Kallas Has the Plan. Merz May Have the Power.
Kaja Kallas has exposed the EU’s bluff. Now Friedrich Merz may be the only one who can help her turn the tide.
EU foreign policy chief Kaja Kallas arrived at the March 20th summit with a bold, clear-eyed goal: rally the bloc around a €40 billion military aid package to support Ukraine through the end of 2025. But rather than meet the moment, the EU’s traditional debt bingers—France, Italy, and Spain—banded together to block the plan, opting once again for posturing over substance.
Kallas scaled back her ambition, proposing a more targeted €5 billion package for 2 million artillery shells.
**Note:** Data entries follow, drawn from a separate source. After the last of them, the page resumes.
Lemma mount_found_run pad p s bb n :
  format_fits p -> disk_ready (f_dev s) -> formatted pad p (sector (f_dev s)) bb -> room (4 + n) (f_heap s) ->
  exists d h, mount_found p s = Ok (tt, set_f_heap h (set_f_dev d (set_f_open [] (set_f_part (mounted p bb) s)))) /\
    disk_ready d /\ (forall x, sector d x = sector (f_dev s) x) /\
    (live (f_heap s) ⊆ live h) /\ room n h /\ heap_user h = heap_user (f_heap s).
Proof.
  intros Hf Hd [G1 G2 G3 _ _ G4 _ _] Hr. destruct (format_numbers p Hf) as (Esb & Hs & Hb & Hbs & Hend).
  pose proof Hf as [F1 F2 F3]. unfold DISK_SECTORS in *.
  destruct (malloc_run s _ SECTOR_SIZE Hr) as (q1 & h1 & M1 & N1 & L1 & E1 & R1 & U1); [done|].
  set (s1 := set_f_heap h1 s) in *.
  destruct (malloc_run s1 _ 512 R1) as (q2 & h2 & M2 & N2 & L2 & E2 & R2 & U2); [done|].
  set (s2 := set_f_heap h2 s1) in *.
  destruct (ide_read_run s2 (start_lba p + 1) 1) as (d1 & I1 & D1 & S1); [done|unfold DISK_SECTORS; lia..|].
  set (s3 := set_f_dev d1 s2) in *.
  destruct (malloc_run s3 _ (fmt_sects p * 512) R2) as (q3 & h3 & M3 & N3 & L3 & E3 & R3 & U3); [lia|].
  set (s4 := set_f_heap h3 s3) in *.
  destruct (ide_read_run s4 (start_lba p + 2) (fmt_sects p)) as (d2 & I2 & D2 & S2); [done|unfold DISK_SECTORS; lia..|].
  set (s5 := set_f_dev d2 s4) in *.
  destruct (malloc_run s5 _ 512 R3) as (q4 & h4 & M4 & N4 & L4 & E4 & R4 & U4); [lia|].
  set (s6 := set_f_heap h4 s5) in *.
  destruct (ide_read_run s6 (start_lba p + 2 + fmt_sects p) 1) as (d3 & I3 & D3 & S3); [done|unfold DISK_SECTORS; lia..|].
  set (s7 := set_f_dev d3 s6) in *. set (s8 := set_f_part (mounted p bb) s7). set (s9 := set_f_open [] s8).
  assert (Elive : live h4 = <[q4:=heap_user h3]> (<[q3:=heap_user h2]> (<[q2:=heap_user h1]>
    (<[q1:=heap_user (f_heap s)]> (live (f_heap s)))))) by (rewrite E4; simpl; rewrite E3; simpl; rewrite E2; simpl; by rewrite E1).
  simpl f_heap in *. assert (live h1 !! q1 = Some (heap_user (f_heap s))) as K1 by (rewrite E1; apply lookup_insert_eq).
  assert (q2 <> q1) by (intros ->; congruence).
  assert (live h2 !! q1 = Some (heap_user (f_heap s))) as K2 by (by rewrite E2, lookup_insert_ne).
  assert (q3 <> q1) by (intros ->; congruence).
  assert (live h3 !! q1 = Some (heap_user (f_heap s))) as K3 by (by rewrite E3, lookup_insert_ne).
  assert (q4 <> q1) by (intros ->; congruence).
  destruct (free_run s9 n q1) as (h5 & Hfree & L5 & R5 & U5); [done|done| |].
  { simpl. rewrite E4, lookup_insert_ne by done. rewrite K3. f_equal. congruence. }
  exists d3, h5. split; [|split; [done|split; [|split; [|split]]]].
  - unfold mount_found. rewrite (kbind_ok _ _ _ _ _ M1), (kbind_ok _ _ _ _ _ M2).
    rewrite (kbind_ok _ _ s2 tt s2) by (by rewrite (proj2 (Z.eqb_neq _ _) N2)).
    rewrite (kbind_ok _ _ s2 tt s2) by (by rewrite (proj2 (Z.eqb_neq _ _) N1)).
    rewrite u32_small by lia. rewrite (kbind_ok _ _ _ _ _ I1).
    change (Z.to_nat 1) with 1%nat. rewrite sectors_from_one. change (sector (f_dev s2)) with (sector (f_dev s)).
    rewrite G1, format_sb_roundtrip by done. rewrite Esb. cbn [inode_bitmap_sects block_bitmap_sects block_bitmap_lba inode_bitmap_lba].
    rewrite <- Esb. unfold SECTOR_SIZE. rewrite !u32_small by lia. rewrite (kbind_ok _ _ _ _ _ M3).
    rewrite (kbind_ok _ _ s4 tt s4) by (by rewrite (proj2 (Z.eqb_neq _ _) N3)). rewrite (kbind_ok _ _ _ _ _ I2).
    change (1 * 512) with 512. rewrite (kbind_ok _ _ _ _ _ M4).
    rewrite (kbind_ok _ _ s6 tt s6) by (by rewrite (proj2 (Z.eqb_neq _ _) N4)). rewrite (kbind_ok _ _ _ _ _ I3).
    change (Z.to_nat 1) with 1%nat. rewrite sectors_from_one.
    change (f_dev s6) with d2. change (f_dev s4) with d1. rewrite S2, S1. simpl f_dev. rewrite G4.
    rewrite (sectors_from_ext (sector (f_dev s)) (sector d1)) by (intros; by rewrite S1). rewrite G2.
    rewrite (kbind_ok _ _ s7 tt s8). 2: { unfold s8, mounted, put_part, kmod. by rewrite (Z.mul_comm (fmt_sects p)). }
    rewrite (kbind_ok _ _ s8 tt s9) by done. rewrite Hfree. by destruct s.
  - intros x. rewrite S3. simpl. rewrite S2. simpl. by rewrite S1.
  - rewrite L5. simpl. rewrite Elive. apply map_subseteq_spec. intros q u Hq.
    assert (q <> q1) by (intros ->; congruence). rewrite lookup_delete_ne by done.
    assert (live h1 !! q = Some u) by (by rewrite E1, lookup_insert_ne). assert (q <> q2) by (intros ->; congruence).
    assert (live h2 !! q = Some u) by (by rewrite E2, lookup_insert_ne). assert (q <> q3) by (intros ->; congruence).
    assert (live h3 !! q = Some u) by (by rewrite E3, lookup_insert_ne). assert (q <> q4) by (intros ->; congruence).
    by rewrite !lookup_insert_ne.
  - done.
  - rewrite U5. simpl. congruence.
Qed.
The logic was sound. Ukraine needs shells. European defense firms are scaling up. The price? Modest. But even that plan was shot down—again by France, Italy, and Spain.
Then came the inevitable turn in the Brussels blame cycle: critics accused Kallas of “acting like a prime minister,” failing to consult individual member states. But here’s the question no one wants to ask: Would France, Italy, or Spain have agreed to anything at all? Odds are slim to none.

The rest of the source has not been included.